== What you will do ==
Could you write out the opening lines of the data, word for word, stopping after the line that contains "swap_file_step (file, blocks) (file', <[token"?

== Supplied records ==
(** ** Sequences of calls

    [blocks] is the saved blocks that were not discarded. *)
Inductive swap_file_step : swap_file St * gmap Z (list Z) -> swap_file St * gmap Z (list Z) -> Prop :=
| step_save file blocks data e1 e2 token file' :
    swap_file_save file data e1 e2 = Some (None, token, file') ->
    swap_file_step (file, blocks) (file', <[token := data]> blocks)
| step_save_fails file blocks data e1 e2 err token file' :
    swap_file_save file data e1 e2 = Some (Some err, token, file') ->
    swap_file_step (file, blocks) (file', blocks)
| step_load file blocks token data e r got file' :
    blocks !! token = Some data -> swap_file_load file token (length data) e = Some (r, got, file') ->
    swap_file_step (file, blocks) (file', blocks)
| step_discard file blocks token data file' :
    blocks !! token = Some data -> swap_file_discard file token (Z.of_nat (length data)) = Some file' ->
    swap_file_step (file, blocks) (file', delete token blocks).

Lemma swap_file_step_rep x y :
  swap_file_step x y -> file_rep (fst x) (snd x) -> file_rep (fst y) (snd y).
Proof.
  intros Hstep. destruct Hstep as [file blocks data e1 e2 token file' Hrun|
    file blocks data e1 e2 err token file' Hrun|file blocks token data e r got file' Ht Hrun|
    file blocks token data file' Ht Hrun]; simpl; intros Hr.
  - destruct (swap_file_save_spec file blocks data e1 e2 Hr) as (r & t & f & Hrun' & H).
    rewrite Hrun in Hrun'. injection Hrun' as <- <- <-. apply H.
  - destruct (swap_file_save_spec file blocks data e1 e2 Hr) as (r & t & f & Hrun' & H).
    rewrite Hrun in Hrun'. injection Hrun' as <- <- <-. apply H.
  - destruct (swap_file_load_spec file blocks token data e Hr Ht) as (r' & g & f & Hrun' & H & _).
    rewrite Hrun in Hrun'. by injection Hrun' as <- <- <-.
  - destruct (swap_file_discard_spec file blocks token data Hr Ht) as (f & Hrun' & H & _).
    rewrite Hrun in Hrun'. by injection Hrun' as <-.
Qed.

Lemma swap_file_open_rep store file :
  st_ok store -> swap_file_open store true = (None, file) -> file_rep file ∅.
Proof.
  intros Hok [= <-]. pose proof (st_size_range _ Hok).
  assert (0 <= st_size store / SWAP_FILE_UNIT) by (apply Z.div_pos; unfold SWAP_FILE_UNIT; lia).
  constructor; cbn; try done.
  eexists. split; [done|]. unfold bitmap_fits. rewrite length_replicate. split; [zlia|].
  split; [lia|]. intros u Hu. split; [|intros (t & d & [=] & _)].
  rewrite occupied_testbit by lia. rewrite lookup_total_replicate_2 by zlia. by rewrite Z.bits_0.
Qed.

End blocks.

(** saving always returns. On success the token is new and the blocks are
    those before and the new one; on failure the blocks are as they were, the
    units taken for a write that failed are given back, and the reason is an
    empty or oversized block, no run of free units anywhere in the file, or
    the store's error. *)
Theorem swap_file_save_correct {St : Type} `{!SwapStore St} (file : swap_file St) blocks data e1 e2 :
  file_rep file blocks ->
  exists r token file', swap_file_save file data e1 e2 = Some (r, token, file') /\
    match r with
    | None => blocks !! token = None /\ file_rep file' (<[token := data]> blocks)
    | Some e => token = 0 /\ file_rep file' blocks /\
        (data = [] \/ st_size (sf_store file) < Z.of_nat (length data) \/
         e = ENOSPC /\ no_free_run file blocks (block_units data) \/
         exists offset s', st_write (sf_store file) offset data = Some (Some e, s'))
    end.
Proof. apply swap_file_save_spec. Qed.

(** C8: from a newly opened file, after any sequence of saves, failed saves,
    loads and discards, every block that was saved and not discarded can be
    loaded: the load answers what the store answers to a read of its units,
    which is success while no call of the system fails, and a load that succeeds
    gives the block as it was saved. Discarding it succeeds and keeps the
    others. *)
Theorem swap_file_roundtrip {St : Type} `{!SwapStore St} (store : St) file0 file blocks token data e :
  st_ok store -> swap_file_open store true = (None, file0) ->
  rtc swap_file_step (file0, ∅) (file, blocks) -> blocks !! token = Some data ->
  (exists r got file', swap_file_load file token (length data) e = Some (r, got, file') /\
     file_rep file' blocks /\ (r = None -> got = data) /\
     (exists s', st_read (sf_store file) ((token - 1) * SWAP_FILE_UNIT) (length data) = Some (r, got, s')) /\
     (st_fine (sf_store file) -> r = None)) /\
  (exists file', swap_file_discard file token (Z.of_nat (length data)) = Some file' /\
     file_rep file' (delete token blocks)).
Proof.
  intros Hok Hopen Hrun Ht.
  assert (Hr : file_rep file blocks).
  { change (file_rep (fst (file, blocks)) (snd (file, blocks))).
    apply (rtc_keeps _ (fun x => file_rep (fst x) (snd x)) _ _ swap_file_step_rep Hrun).
    by apply (swap_file_open_rep store). }
  split; [by apply swap_file_load_spec|].
  destruct (swap_file_discard_spec file blocks token data Hr Ht) as (f & H1 & H2 & _). eauto.
Qed.

(** ** Witnesses: a store in memory *)

Definition mem_write (s : list Z) (offset : Z) (data : list Z) : option (option Z * list Z) :=
  if decide (0 <= offset /\ offset + Z.of_nat (length data) <= Z.of_nat (length s))
  then Some (None, splice s (Z.to_nat offset) data) else Some (Some EINVAL, s).

#[export, refine] Instance mem_store : SwapStore (list Z) := {
  st_ok s := Z.of_nat (length s) <= 2 ^ 33;
  st_fine _ := True;
  st_size s := Z.of_nat (length s);
  st_byte s o := s !! Z.to_nat o;
  st_write := mem_write;
  st_read s offset size := Some (None, take size (drop (Z.to_nat offset) s), s);
  st_close s := []
}.
Proof.
  - lia.
  - intros s offset data Hok Ho Hs. unfold mem_write. rewrite decide_True by done.
    assert (Hl : length (splice s (Z.to_nat offset) data) = length s) by (apply length_splice; lia).
    exists None, (splice s (Z.to_nat offset) data). rewrite Hl. split_and!; [done..|].
    exists (length data). split_and!; [done..|]. intros o Hr. case_bool_decide.
    + rewrite lookup_splice_in by lia. f_equal. lia.
    + by rewrite lookup_splice_out by lia.
  - intros s offset size Hok Ho Hs. eexists None, _, s. split_and!; [done..|]. intros _.
    rewrite length_take, length_drop. split; [lia|]. intros j Hj.
    rewrite lookup_take_lt, lookup_drop by done. f_equal. lia.
Defined.

(** Two units. *)
Definition mem_example : list Z := replicate 8192 0.
Definition file_example : swap_file (list Z) := snd (swap_file_open mem_example true).

Lemma mem_example_ok : st_ok mem_example.
Proof. unfold mem_example. cbn. by vm_compute. Qed.

Lemma swap_file_save_correct_witness :
  exists r token file', swap_file_save file_example [1; 2; 3] 0 0 = Some (r, token, file') /\
    r = None /\ token = 1 /\ file_rep file' (<[1 := [1; 2; 3]]> ∅).
Proof.
  destruct (swap_file_save_correct file_example ∅ [1; 2; 3] 0 0) as (r & token & file' & Hrun & H).
  - apply (swap_file_open_rep mem_example); [apply mem_example_ok|reflexivity].
  - assert (Hrt : r = None /\ token = 1).
    { apply (f_equal (fmap fst)) in Hrun. vm_compute in Hrun. injection Hrun as <- <-. done. }
    destruct Hrt as [-> ->]. exists None, 1, file'. split_and!; [exact Hrun|done..|apply H].
Defined.

Definition file_example_saved : swap_file (list Z) :=
  match swap_file_save file_example [1; 2; 3] 0 0 with Some (_, _, f) => f | None => file_example end.

Lemma swap_file_roundtrip_witness :
  exists file', swap_file_load file_example_saved 1 3 0 = Some (None, [1; 2; 3], file').
Proof.
  destruct (swap_file_roundtrip mem_example file_example file_example_saved {[1 := [1; 2; 3]]} 1 [1; 2; 3] 0)
    as [(r & got & file' & H1 & _ & H2 & _ & H3) _].
  - apply mem_example_ok.
  - reflexivity.
  - apply rtc_once. apply (step_save file_example ∅ [1; 2; 3] 0 0 1 file_example_saved).
    vm_compute. reflexivity.
  - reflexivity.
  - rewrite (H3 I) in H1, H2. rewrite (H2 eq_refl) in H1. exists file'. exact H1.
Defined.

== Response below ==
(** ** Sequences of calls

    [blocks] is the saved blocks that were not discarded. *)
Inductive swap_file_step : swap_file St * gmap Z (list Z) -> swap_file St * gmap Z (list Z) -> Prop :=
| step_save file blocks data e1 e2 token file' :
    swap_file_save file data e1 e2 = Some (None, token, file') ->
    swap_file_step (file, blocks) (file', <[token := data]> blocks)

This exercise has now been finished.